> **Exercise instructions**: Gather all lines in the records below that include the word "command".
Data listing START
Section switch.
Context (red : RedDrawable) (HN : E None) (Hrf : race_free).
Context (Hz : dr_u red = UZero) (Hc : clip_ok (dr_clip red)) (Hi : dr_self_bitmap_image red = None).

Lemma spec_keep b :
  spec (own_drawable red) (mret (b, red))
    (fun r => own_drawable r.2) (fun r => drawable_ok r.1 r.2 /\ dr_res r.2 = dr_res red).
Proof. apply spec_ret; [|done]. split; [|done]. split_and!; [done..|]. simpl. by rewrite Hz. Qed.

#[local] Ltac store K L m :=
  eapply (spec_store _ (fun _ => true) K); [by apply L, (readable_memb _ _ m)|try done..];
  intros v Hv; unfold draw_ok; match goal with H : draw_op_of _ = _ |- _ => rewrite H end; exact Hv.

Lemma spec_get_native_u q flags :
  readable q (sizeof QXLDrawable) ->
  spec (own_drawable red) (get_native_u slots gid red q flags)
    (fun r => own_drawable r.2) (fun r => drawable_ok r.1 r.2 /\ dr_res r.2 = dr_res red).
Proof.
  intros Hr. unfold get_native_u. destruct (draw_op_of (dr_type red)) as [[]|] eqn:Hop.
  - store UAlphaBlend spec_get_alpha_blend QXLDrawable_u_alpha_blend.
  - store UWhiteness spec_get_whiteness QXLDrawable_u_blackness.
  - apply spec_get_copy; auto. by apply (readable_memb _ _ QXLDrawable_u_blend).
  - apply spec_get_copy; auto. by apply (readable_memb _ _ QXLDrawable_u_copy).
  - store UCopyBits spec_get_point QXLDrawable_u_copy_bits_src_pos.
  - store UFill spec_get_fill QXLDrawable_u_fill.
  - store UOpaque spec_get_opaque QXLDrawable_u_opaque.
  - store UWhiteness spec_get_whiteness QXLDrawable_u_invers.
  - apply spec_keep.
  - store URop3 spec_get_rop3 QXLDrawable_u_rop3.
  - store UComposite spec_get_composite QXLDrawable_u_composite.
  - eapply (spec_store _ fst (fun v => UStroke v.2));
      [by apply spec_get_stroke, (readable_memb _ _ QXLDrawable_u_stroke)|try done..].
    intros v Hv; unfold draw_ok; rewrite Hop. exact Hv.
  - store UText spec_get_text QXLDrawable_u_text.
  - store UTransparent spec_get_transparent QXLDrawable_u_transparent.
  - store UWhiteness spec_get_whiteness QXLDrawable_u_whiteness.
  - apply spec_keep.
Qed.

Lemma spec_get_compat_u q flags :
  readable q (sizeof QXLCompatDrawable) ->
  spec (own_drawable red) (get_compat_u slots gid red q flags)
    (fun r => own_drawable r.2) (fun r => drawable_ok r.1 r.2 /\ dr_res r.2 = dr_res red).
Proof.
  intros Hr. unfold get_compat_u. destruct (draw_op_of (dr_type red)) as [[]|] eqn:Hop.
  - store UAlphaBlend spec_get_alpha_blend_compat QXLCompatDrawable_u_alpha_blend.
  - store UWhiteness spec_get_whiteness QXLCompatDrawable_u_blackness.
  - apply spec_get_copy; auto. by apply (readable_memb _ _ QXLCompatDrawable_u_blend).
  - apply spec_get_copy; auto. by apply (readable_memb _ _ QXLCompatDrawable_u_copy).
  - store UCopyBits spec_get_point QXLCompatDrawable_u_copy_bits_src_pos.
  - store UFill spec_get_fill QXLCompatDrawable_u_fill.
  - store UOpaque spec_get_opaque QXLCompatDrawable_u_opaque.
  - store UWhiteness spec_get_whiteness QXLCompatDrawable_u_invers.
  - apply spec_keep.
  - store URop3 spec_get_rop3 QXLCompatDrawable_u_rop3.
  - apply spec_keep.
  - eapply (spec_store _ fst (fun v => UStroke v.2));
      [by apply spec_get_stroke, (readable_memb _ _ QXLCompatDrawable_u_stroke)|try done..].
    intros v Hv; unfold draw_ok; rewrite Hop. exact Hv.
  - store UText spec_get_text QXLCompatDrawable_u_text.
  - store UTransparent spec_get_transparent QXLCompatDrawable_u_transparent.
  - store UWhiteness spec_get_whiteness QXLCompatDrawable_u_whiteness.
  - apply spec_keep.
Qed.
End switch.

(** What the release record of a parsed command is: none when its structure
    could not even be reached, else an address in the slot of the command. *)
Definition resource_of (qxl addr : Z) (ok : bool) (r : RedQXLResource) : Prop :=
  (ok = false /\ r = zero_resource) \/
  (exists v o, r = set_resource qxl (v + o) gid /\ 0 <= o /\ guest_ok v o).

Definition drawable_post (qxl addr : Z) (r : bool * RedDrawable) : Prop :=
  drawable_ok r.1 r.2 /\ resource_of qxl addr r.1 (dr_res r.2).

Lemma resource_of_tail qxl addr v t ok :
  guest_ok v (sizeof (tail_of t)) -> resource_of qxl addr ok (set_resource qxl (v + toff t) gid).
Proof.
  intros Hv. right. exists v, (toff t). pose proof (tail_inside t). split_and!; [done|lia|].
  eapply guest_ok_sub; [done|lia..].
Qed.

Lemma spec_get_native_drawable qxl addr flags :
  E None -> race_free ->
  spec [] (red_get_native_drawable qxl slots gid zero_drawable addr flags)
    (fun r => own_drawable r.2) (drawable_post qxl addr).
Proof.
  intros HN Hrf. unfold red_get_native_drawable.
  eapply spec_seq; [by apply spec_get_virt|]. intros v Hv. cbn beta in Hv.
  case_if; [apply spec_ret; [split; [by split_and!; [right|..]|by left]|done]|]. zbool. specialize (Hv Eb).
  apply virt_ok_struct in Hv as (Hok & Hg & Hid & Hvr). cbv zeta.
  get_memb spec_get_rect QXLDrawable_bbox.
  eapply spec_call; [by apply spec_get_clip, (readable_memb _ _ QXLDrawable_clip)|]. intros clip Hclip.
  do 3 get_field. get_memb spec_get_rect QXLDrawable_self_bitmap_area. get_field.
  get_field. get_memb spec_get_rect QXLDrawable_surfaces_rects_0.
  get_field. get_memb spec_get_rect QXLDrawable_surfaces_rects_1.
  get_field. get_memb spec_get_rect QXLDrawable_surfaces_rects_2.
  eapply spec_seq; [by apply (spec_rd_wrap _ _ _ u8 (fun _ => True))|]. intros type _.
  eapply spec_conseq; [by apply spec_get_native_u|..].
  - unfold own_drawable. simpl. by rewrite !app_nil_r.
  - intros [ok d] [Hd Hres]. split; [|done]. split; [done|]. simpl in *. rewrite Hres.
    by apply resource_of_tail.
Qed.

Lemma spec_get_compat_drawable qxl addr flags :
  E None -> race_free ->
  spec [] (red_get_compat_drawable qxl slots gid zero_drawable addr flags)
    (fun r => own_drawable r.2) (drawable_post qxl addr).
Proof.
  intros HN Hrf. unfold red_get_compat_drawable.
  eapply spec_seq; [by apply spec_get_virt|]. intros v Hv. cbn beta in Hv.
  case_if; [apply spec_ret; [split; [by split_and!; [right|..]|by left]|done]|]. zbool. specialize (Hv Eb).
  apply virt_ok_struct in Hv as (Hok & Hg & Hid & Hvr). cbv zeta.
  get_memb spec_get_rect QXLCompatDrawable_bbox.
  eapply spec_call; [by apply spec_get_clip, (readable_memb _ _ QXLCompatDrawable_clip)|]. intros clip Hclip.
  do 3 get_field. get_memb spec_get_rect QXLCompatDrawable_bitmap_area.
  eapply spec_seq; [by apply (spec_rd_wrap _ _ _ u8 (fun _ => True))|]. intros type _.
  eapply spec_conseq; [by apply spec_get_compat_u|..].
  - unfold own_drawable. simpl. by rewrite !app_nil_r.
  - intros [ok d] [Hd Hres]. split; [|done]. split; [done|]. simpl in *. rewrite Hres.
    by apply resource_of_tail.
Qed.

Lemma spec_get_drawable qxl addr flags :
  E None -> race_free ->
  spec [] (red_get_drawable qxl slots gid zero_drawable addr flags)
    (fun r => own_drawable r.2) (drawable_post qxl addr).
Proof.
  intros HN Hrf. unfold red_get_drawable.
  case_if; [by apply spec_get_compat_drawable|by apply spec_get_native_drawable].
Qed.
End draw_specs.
Data listing END
> **Completed exercise**:
(** What the release record of a parsed command is: none when its structure
    could not even be reached, else an address in the slot of the command. *)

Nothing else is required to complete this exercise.